Posted: Mar 28, 2010

Oh, computer scientists, is there nothing they won’t try to quantify?


Amit Kaigen of Tel Aviv University and his team have developed a computer algorithm to recognize beauty:

In the first step of the study, 30 men and women were presented with 100 different faces of Caucasian women, roughly of the same age, and were asked to judge the beauty of each face. The subjects rated the images on a scale of 1 through 7 and did not explain why they chose certain scores. Kagian and his colleagues then went to the computer and processed and mapped the geometric shape of facial features mathematically.
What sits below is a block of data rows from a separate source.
(* ===== verification/Allocator.v ===== *)
(** * yasea: SrsAllocator

    The pool of byte arrays from which the FLV muxer takes its tags, of
    src/library/src/main/java/net/ossrs/yasea/SrsAllocator.java.  Allocations
    are objects that the pool, the queue and the sender share, so an allocator
    has the heap of those it made, and a reference is a position in it. *)

From stdpp Require Import base list.
From Stdlib Require Import ZArith Lia.
From S2P Require Import Prelude Keeps Java.
Open Scope Z_scope.

(** ** Allocations *)

Record Allocation := mkAllocation { a_data : list Z; a_size : Z }.

Definition newAllocation (size : Z) : outcome Allocation :=
  if size <? 0 then Throw (Java NegativeArraySizeException) else Ok (mkAllocation (replicate (Z.to_nat size) 0) 0).
Definition appendOffset (offset : Z) (a : Allocation) : Allocation := mkAllocation (a_data a) (int (a_size a + offset)).
Definition clear (a : Allocation) : Allocation := mkAllocation (a_data a) 0.

(** [data[i] = b]. *)
Definition store (i b : Z) (data : list Z) : outcome (list Z) :=
  if (0 <=? i) && (i <? Z.of_nat (length data)) then Ok (<[Z.to_nat i := b]> data) else Throw (Java IndexOutOfBoundsException).
Definition put_byte (b : Z) (a : Allocation) : outcome Allocation :=
  let! data := store (a_size a) b (a_data a) in Ok (mkAllocation data (int (a_size a + 1))).
Definition put_byte_at (b pos : Z) (a : Allocation) : outcome Allocation :=
  let! data := store pos b (a_data a) in
  let pos := int (pos + 1) in Ok (mkAllocation data (if a_size a <? pos then pos else a_size a)).
Definition put_short (s : Z) (a : Allocation) : outcome Allocation :=
  let! a := put_byte (low_byte s) a in put_byte (low_byte (ushr s 8)) a.
Definition put_int (i : Z) (a : Allocation) : outcome Allocation :=
  let! a := put_byte (low_byte i) a in let! a := put_byte (low_byte (ushr i 8)) a in
  let! a := put_byte (low_byte (ushr i 16)) a in put_byte (low_byte (ushr i 24)) a.

(** The elements from [i] on replaced by [bs]: what copying into an array
    does, after the check of the range. *)
Definition overwrite (i : nat) (bs data : list Z) : list Z := take i data ++ bs ++ drop (i + length bs) data.
Definition put_array (bs : list Z) (a : Allocation) : outcome Allocation :=
  let n := Z.of_nat (length bs) in
  if (0 <=? a_size a) && (a_size a + n <=? Z.of_nat (length (a_data a))) then
    Ok (mkAllocation (overwrite (Z.to_nat (a_size a)) bs (a_data a)) (int (a_size a + n)))
  else Throw (Java IndexOutOfBoundsException).

(** The bytes that [array()] and [size()] give to a reader. *)
Definition used (a : Allocation) : list Z := take (Z.to_nat (a_size a)) (a_data a).

(** ** The allocator *)

Record SrsAllocator := mkAllocator {
  individualAllocationSize : Z;
  availableSentinel : nat;
  availableAllocations : list (option nat);
  heap : list Allocation }.

Definition newSrsAllocator (individualAllocationSize : Z) (initialAllocationCount : nat) : outcome SrsAllocator :=
  let availableSentinel := (initialAllocationCount + 10)%nat in
  let! a := newAllocation individualAllocationSize in
  Ok (mkAllocator individualAllocationSize availableSentinel (Some <$> seq 0 availableSentinel) (replicate availableSentinel a)).

Definition with_available l (s : SrsAllocator) : SrsAllocator :=
  mkAllocator (individualAllocationSize s) (availableSentinel s) l (heap s).
Definition with_heap h (s : SrsAllocator) : SrsAllocator :=
  mkAllocator (individualAllocationSize s) (availableSentinel s) (availableAllocations s) h.

(** The first of [n] positions from [i] whose allocation passes the test. *)
Fixpoint search_available (test : Z -> bool) (s : SrsAllocator) (i n : nat) : outcome (option nat) :=
  match n with
  | O => Ok None
  | S n =>
    match availableAllocations s !! i with
    | None => Throw (Java IndexOutOfBoundsException)
    | Some None => Throw (Java NullPointerException)
    | Some (Some r) =>
      match heap s !! r with
      | None => Undef
      | Some a => if test (a_size a) then Ok (Some i) else search_available test s (S i) n
      end
    end
  end.

Definition allocate (size : Z) : M SrsAllocator nat :=
  s <- get ;;
  found <- lift (search_available (fun n => size <=? n) s 0 (availableSentinel s)) ;;
  match found with
  | Some i =>
    match availableAllocations s !! i with
    | Some (Some r) => put (with_available (<[i := None]> (availableAllocations s)) s) ;;; ret r
    | _ => undef
    end
  | None =>
    a <- lift (newAllocation (if individualAllocationSize s <? size then size else individualAllocationSize s)) ;;
    put (with_heap (heap s ++ [a]) s) ;;; ret (length (heap s))
  end.

Definition release (r : nat) : M SrsAllocator unit :=
  modify (fun s => with_heap (alter clear r (heap s)) s) ;;;
  s <- get ;;
  found <- lift (search_available (fun n => n =? 0) s 0 (availableSentinel s)) ;;
  match found with
  | Some i => put (with_available (<[i := Some r]> (availableAllocations s)) s)
  | None =>
    let l := availableAllocations s in
    let l := if (length l <? availableSentinel s + 1)%nat then l ++ replicate (length l) None else l in
    put (mkAllocator (individualAllocationSize s) (availableSentinel s + 1) (<[availableSentinel s := Some r]> l) (heap s))
  end.

(** ** Properties

    What is available has been cleared, so that it has size zero; a request is
    for more, and is never met from the pool. *)

Definition cleared (s : SrsAllocator) (r : option nat) : Prop :=
  exists i a, r = Some i /\ heap s !! i = Some a /\ a_size a = 0.
Record wf_allocator (s : SrsAllocator) : Prop := {
  wf_positive : (0 < availableSentinel s)%nat;
  wf_length : length (availableAllocations s) = availableSentinel s;
  wf_cleared : Forall (cleared s) (availableAllocations s);
  wf_individual : 0 <= individualAllocationSize s }.

Lemma new_allocator_wf size n : 0 <= size -> exists s,
  newSrsAllocator size n = Ok s /\ wf_allocator s /\ individualAllocationSize s = size.
Proof.
  intros Hs. unfold newSrsAllocator, newAllocation. destruct (Z.ltb_spec size 0); [lia|]. eexists. split_and!; [done| |done].
  split; cbn -[replicate seq].
  - lia.
  - by rewrite length_fmap, length_seq.
  - apply Forall_forall. intros r (i & -> & Hi)%list_elem_of_fmap. apply elem_of_seq in Hi.
    eexists _, _. split; [done|]. cbn -[replicate]. rewrite lookup_replicate_2 by lia. done.
  - done.
Qed.

Lemma search_none (test : Z -> bool) s : wf_allocator s -> test 0 = false ->
  forall n i, (i + n <= availableSentinel s)%nat -> search_available test s i n = Ok None.
Proof.
  intros [_ Hl Hc _] Ht. induction n as [|n IH]; intros i Hi; [done|]. cbn.
  destruct (lookup_lt_is_Some_2 (availableAllocations s) i) as [r Hr]; [lia|].
  rewrite Hr. destruct (proj1 (Forall_lookup _ _) Hc _ _ Hr) as (j & a & -> & -> & ->). rewrite Ht. apply IH. lia.
Qed.

(** The allocation a request of a positive size gets. *)
Definition fresh_size (size : Z) (s : SrsAllocator) : Z := Z.max size (individualAllocationSize s).
Definition fresh (size : Z) (s : SrsAllocator) : Allocation := mkAllocation (replicate (Z.to_nat (fresh_size size s)) 0) 0.

Lemma allocate_run size s : wf_allocator s -> 0 < size ->
  allocate size s = (Ok (length (heap s)), with_heap (heap s ++ [fresh size s]) s).
Proof.
  intros Hw Hs. unfold allocate, bind, get, lift. rewrite (search_none _ _ Hw) by (first [lia|destruct (Z.leb_spec size 0); [lia|done]]).
  unfold newAllocation, fresh, fresh_size. destruct Hw as [_ _ _ Hi].
  destruct (Z.ltb_spec (individualAllocationSize s) size).
  - rewrite Z.max_l by lia. destruct (Z.ltb_spec size 0); [lia|done].
  - rewrite Z.max_r by lia. destruct (Z.ltb_spec (individualAllocationSize s) 0); [lia|done].
Qed.

Lemma cleared_clear s r o : (r < length (heap s))%nat -> cleared s o -> cleared (with_heap (alter clear r (heap s)) s) o.
Proof.
  intros Hr (i & a & -> & Hi & Ha). destruct (decide (i = r)) as [->|Hn].
  - exists r, (clear a). cbn. by rewrite list_lookup_alter_eq, Hi.
  - exists i, a. cbn. by rewrite list_lookup_alter_ne.
Qed.

Lemma release_run r s : wf_allocator s -> (r < length (heap s))%nat ->
  release r s = (Ok tt, with_available (<[0%nat := Some r]> (availableAllocations s)) (with_heap (alter clear r (heap s)) s)).
Proof.
  intros [Hp Hl Hc _] Hr. unfold release, modify, bind, get, lift. cbn [availableSentinel with_heap].
  destruct (availableAllocations s) as [|o l] eqn:E; [cbn in Hl; lia|].
  destruct (cleared_clear s r o Hr) as (i & a & -> & Hi & Ha); [by inversion Hc|].
  destruct (availableSentinel s) as [|n] eqn:En; [lia|]. cbn [search_available availableAllocations with_heap]. rewrite E. cbn [lookup list_lookup].
  cbn [heap with_heap] in *. rewrite Hi, Ha. reflexivity.
Qed.

Lemma wf_allocate size s : wf_allocator s -> wf_allocator (with_heap (heap s ++ [fresh size s]) s).
Proof.
  intros [Hp Hl Hc Hi]. split; cbn; try done. eapply Forall_impl; [exact Hc|]. intros o (i & a & -> & Ha & H0).
  exists i, a. cbn. by rewrite lookup_app_l by (by eapply lookup_lt_Some).
Qed.
Lemma wf_release r s : wf_allocator s -> (r < length (heap s))%nat ->
  wf_allocator (with_available (<[0%nat := Some r]> (availableAllocations s)) (with_heap (alter clear r (heap s)) s)).
Proof.
  intros [Hp Hl Hc Hi] Hr. split; cbn; [done|by rewrite length_insert| |done].
  apply Forall_insert.
  - eapply Forall_impl; [exact Hc|]. intros o Ho. exact (cleared_clear s r o Hr Ho).
  - destruct (lookup_lt_is_Some_2 (heap s) r Hr) as [a Ha]. exists r, (clear a). cbn. by rewrite list_lookup_alter_eq, Ha.
Qed.
(** A change of an allocation that is not available. *)
Lemma wf_insert a r s : wf_allocator s -> Some r ∉ availableAllocations s -> wf_allocator (with_heap (<[r := a]> (heap s)) s).
Proof.
  intros [Hp Hl Hc Hi] Hr. split; cbn; try done. apply Forall_forall. intros o Ho.
  destruct (proj1 (Forall_forall _ _) Hc o Ho) as (i & b & -> & Hb & H0). exists i, b. cbn.
  rewrite list_lookup_insert_ne; [done|]. by intros ->.
Qed.
(** A reference that is not in the heap is not available. *)
Lemma available_bound s r : wf_allocator s -> Some r ∈ availableAllocations s -> (r < length (heap s))%nat.
Proof.
  intros [_ _ Hc _] Hr. destruct (proj1 (Forall_forall _ _) Hc _ Hr) as (i & b & [= ->] & Hb & _). by eapply lookup_lt_Some.
Qed.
Additional features such as face symmetry, smoothness of the skin and hair color were fed into the analysis as well. Based on human preferences, the machine “learned” the relation between facial features and attractiveness scores and was then put to the test on a fresh set of faces.

The article is well written, fair, and Kaigen is keenly aware of how early on this study is, as well as his own personal beauty failings. What struck me was that the same data wasn’t drawn on male faces, and furthermore that the numbers were so low, only 100 images and 30 participants. I appreciate the goal of Kaigen and his team, but would really like to see the same study done online, anonymously. Just put up 100,000 pictures of people from around the world and have each person sign in with vital statistics. I understand that the data wouldn’t be up to research standards, but it would give the algorithm much more data to work with and present a much broader understanding of beauty.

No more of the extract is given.